Ils ont calculé les risques pour chaque apport supplémentaire de 2 portions par semaine.

Risque relatif de décès jusqu'à 7% plus élevé, MCV

Zhong et l'équipe résument les résultats: «la consommation de viande transformée, de viande rouge non transformée ou de volaille était significativement associée à une maladie cardiovasculaire incidente, mais pas de poisson.»

Plus précisément, l'augmentation des risques relatifs de maladies cardiovasculaires et de mortalité toutes causes variait d'environ 3% à 7%. «L'augmentation des risques absolus était inférieure à 2% sur les 30 ans de suivi», ajoutent les auteurs.

Des détails plus approfondis montrent que pour 2 portions supplémentaires de viande transformée par semaine, le risque relatif de mortalité toutes causes confondues a augmenté de 3% par rapport à ceux qui n'ont pas mangé de viande transformée.

La même chose était vraie pour chaque tranche de 2 portions supplémentaires de viande non transformée.

Le risque relatif de MCV a augmenté de 7% pour 2 portions de viande transformée par semaine. Pour la viande rouge non transformée, ce risque était de 3%.

Une augmentation de 2 portions hebdomadaires de volaille était corrélée à un risque relatif plus élevé de 4%, tandis que le poisson n'était pas associé au risque de MCV.

"Les personnes qui consomment plus de portions par semaine auraient de plus grands risques", ajoutent les chercheurs.

Étude de l'importance de la «santé publique critique»

Les auteurs estiment que les résultats sont «d'une importance critique pour la santé publique». Ils notent également que davantage de recherches sont nécessaires pour renforcer les résultats.

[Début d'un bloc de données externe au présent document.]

Lemma serve_security st c : security_of (serve st c) = security_of st.
Proof.
  unfold security_of. f_equal.
  apply (validate_and_dispatch_state (c_env c) st (c_remote c) (c_req c)).
Qed.

Lemma serve_wf st c : cache_wf (nonce_cache st) -> cache_wf (nonce_cache (serve st c)).
Proof.
  intros Hwf. destruct (serve_cache st c) as [->| ->]; [done|].
  by apply (run_registrations_wf [_]).
Qed.

Lemma serves_security st cs : security_of (fold_left serve cs st) = security_of st.
Proof.
  revert st. induction cs as [|c cs IH]; intros st; simpl; [done|].
  by rewrite IH, serve_security.
Qed.

Lemma serves_wf st cs :
  cache_wf (nonce_cache st) -> cache_wf (nonce_cache (fold_left serve cs st)).
Proof. revert st. induction cs; simpl; auto using serve_wf. Qed.

(** A live nonce survives calls made before its expiry. *)
Lemma serves_keep st cs k x :
  cache_wf (nonce_cache st) -> abs_live (Nonce.peers (nonce_cache st)) !! k = Some x ->
  Forall (fun c => env_instant (c_env c) < x) cs ->
  abs_live (Nonce.peers (nonce_cache (fold_left serve cs st))) !! k = Some x.
Proof.
  revert st. induction cs as [|c cs IH]; intros st Hwf Hk Hall; simpl; [done|].
  apply Forall_cons in Hall as [Hc Hall]. apply IH; [by apply serve_wf| |done].
  destruct (serve_cache st c) as [->| ->]; [done|].
  apply (run_registrations_keeps [_]); [done|done|by repeat constructor].
Qed.

Lemma admitted_live st c :
  cache_wf (nonce_cache st) -> admitted st c = true ->
  abs_live (Nonce.peers (nonce_cache (serve st c))) !! (c_remote c, req_nonce (c_req c))
  = Some (default (env_instant (c_env c))
      (checked_add instant_max (env_instant (c_env c))
         (nonce_ttl (deadline_ms (c_req c)) (allowed_clock_skew_seconds (security_of st))))).
Proof.
  unfold admitted, serve, validate_and_dispatch_request. intros Hwf Ha.
  destruct (validate_request_metadata _ _ _) as [rid|]; [|done].
  pose proof (register_nonce_state (c_env c) st (c_remote c) (c_req c) rid)
    as (_ & _ & _ & _ & Hn).
  pose proof (register_nonce_ok (c_env c) st (c_remote c) (c_req c) rid) as Hr.
  destruct (register_nonce _ _ _ _ _) as [st' [[]|]]; [|done]. simpl in *. rewrite Hn.
  eapply register_accepted_live; [exact Hwf|].
  destruct (register_at _ _ _ _ _). simpl in *. f_equal. by apply Hr.
Qed.

Lemma admitted_not_live st c x :
  cache_wf (nonce_cache st) ->
  abs_live (Nonce.peers (nonce_cache st)) !! (c_remote c, req_nonce (c_req c)) = Some x ->
  env_instant (c_env c) < x -> admitted st c = false.
Proof.
  unfold admitted. intros Hwf Hx Hlt.
  destruct (validate_request_metadata _ _ _) as [rid|]; [|done].
  pose proof (register_nonce_ok (c_env c) st (c_remote c) (c_req c) rid) as Hr.
  destruct (register_nonce _ _ _ _ _) as [st' [[]|]]; [|done]. simpl in *.
  rewrite (register_live_replay _ _ _ _ _ x Hwf Hx Hlt) in Hr. naive_solver.
Qed.

(** The life time of a nonce covers the deadline and the clock skew. *)
Lemma nonce_ttl_exact d s :
  0 <= d -> 0 <= s -> d + s * 1000 <= u64_max -> nonce_ttl d s = d * ns_per_ms + s * ns_per_s.
Proof.
  unfold nonce_ttl, saturating_add, ns_per_ms, ns_per_s. intros Hd Hs Hb.
  destruct (0 <=? s) eqn:E; bool_facts; lia.
Qed.

(** The time checks and the life time of the nonce together: a second copy of
    a request that still passes the checks meets its live nonce. *)
Lemma replay_rejected st c1 mid c2 issued :
  cache_wf (nonce_cache st) ->
  c_remote c2 = c_remote c1 -> c_req c2 = c_req c1 ->
  0 <= deadline_ms (c_req c1) <= i64_max ->
  0 <= allowed_clock_skew_seconds (security_of st) ->
  deadline_ms (c_req c1) + allowed_clock_skew_seconds (security_of st) * 1000 <= u64_max ->
  env_instant (c_env c1)
    + nonce_ttl (deadline_ms (c_req c1)) (allowed_clock_skew_seconds (security_of st))
    <= instant_max ->
  rfc3339_parse (issued_at (c_req c1)) = Some issued ->
  issued < env_now (c_env c1) + allowed_clock_skew_seconds (security_of st) * ns_per_s ->
  Forall (fun c => env_instant (c_env c) <= env_instant (c_env c2)) mid ->
  env_instant (c_env c2) - env_instant (c_env c1) <= env_now (c_env c2) - env_now (c_env c1) ->
  admitted st c1 = true ->
  admitted (fold_left serve mid (serve st c1)) c2 = false.
Proof.
  intros Hwf Hrem Hreq Hd Hs Hb Hi Hiss Hstrict Hmid Hclock Ha.
  set (st2 := fold_left serve mid (serve st c1)).
  assert (security_of st2 = security_of st) as Hsec
    by (unfold st2; by rewrite serves_security, serve_security).
  destruct (admitted st2 c2) eqn:Ha2; [|done]. exfalso.
  assert (env_now (c_env c2) <= issued + deadline_ms (c_req c1) * ns_per_ms) as Hdl.
  { unfold admitted in Ha2.
    destruct (validate_request_metadata (c_env c2) st2 (c_req c2)) as [rid|] eqn:Hm; [|done].
    apply metadata_ok in Hm as (_ & _ & _ & _ & _ & _ & t & Ht & _ & _ & Hle).
    rewrite Hreq in *. rewrite Hiss in Ht. simplify_eq.
    by rewrite as_i64_small in Hle by lia. }
  pose proof (admitted_live st c1 Hwf Ha) as Hlive.
  unfold checked_add in Hlive. rewrite (proj2 (Z.leb_le _ _) Hi) in Hlive. simpl in Hlive.
  rewrite nonce_ttl_exact in Hlive by lia.
  assert (env_instant (c_env c2) < env_instant (c_env c1)
            + (deadline_ms (c_req c1) * ns_per_ms
               + allowed_clock_skew_seconds (security_of st) * ns_per_s)) as Hlt by lia.
  assert (admitted st2 c2 = false); [|congruence].
  eapply admitted_not_live; [by apply serves_wf, serve_wf| |exact Hlt].
  rewrite Hrem, Hreq. apply serves_keep; [by apply serve_wf|done|].
  eapply Forall_impl; [exact Hmid|]. simpl. lia.
Qed.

Dans l'état actuel des choses, la présente étude présente certaines limites, telles que la nature autodéclarée des données alimentaires. Cela peut avoir entraîné une surestimation ou une sous-estimation de l'association.

Deuxièmement, les scientifiques ne disposaient d'aucune donnée sur la méthode de préparation des aliments. Que la viande soit frite ou non frite peut avoir eu un impact sur la santé.

Troisièmement, l'étude n'a utilisé qu'une seule mesure diététique au début de l'étude, mais les habitudes alimentaires des participants peuvent avoir changé au fil du temps.

Enfin, la confusion résiduelle, la nature observationnelle de l'étude et le fait que les données ne peuvent être limitées qu'aux adultes américains sont d'autres lacunes de cette recherche. Pourtant, Zhong et son équipe concluent:

"Les résultats de cette étude semblent avoir des implications critiques pour la santé publique étant donné que les comportements alimentaires sont modifiables, et la plupart des gens consomment ces quatre types d'aliments sur une base quotidienne ou hebdomadaire."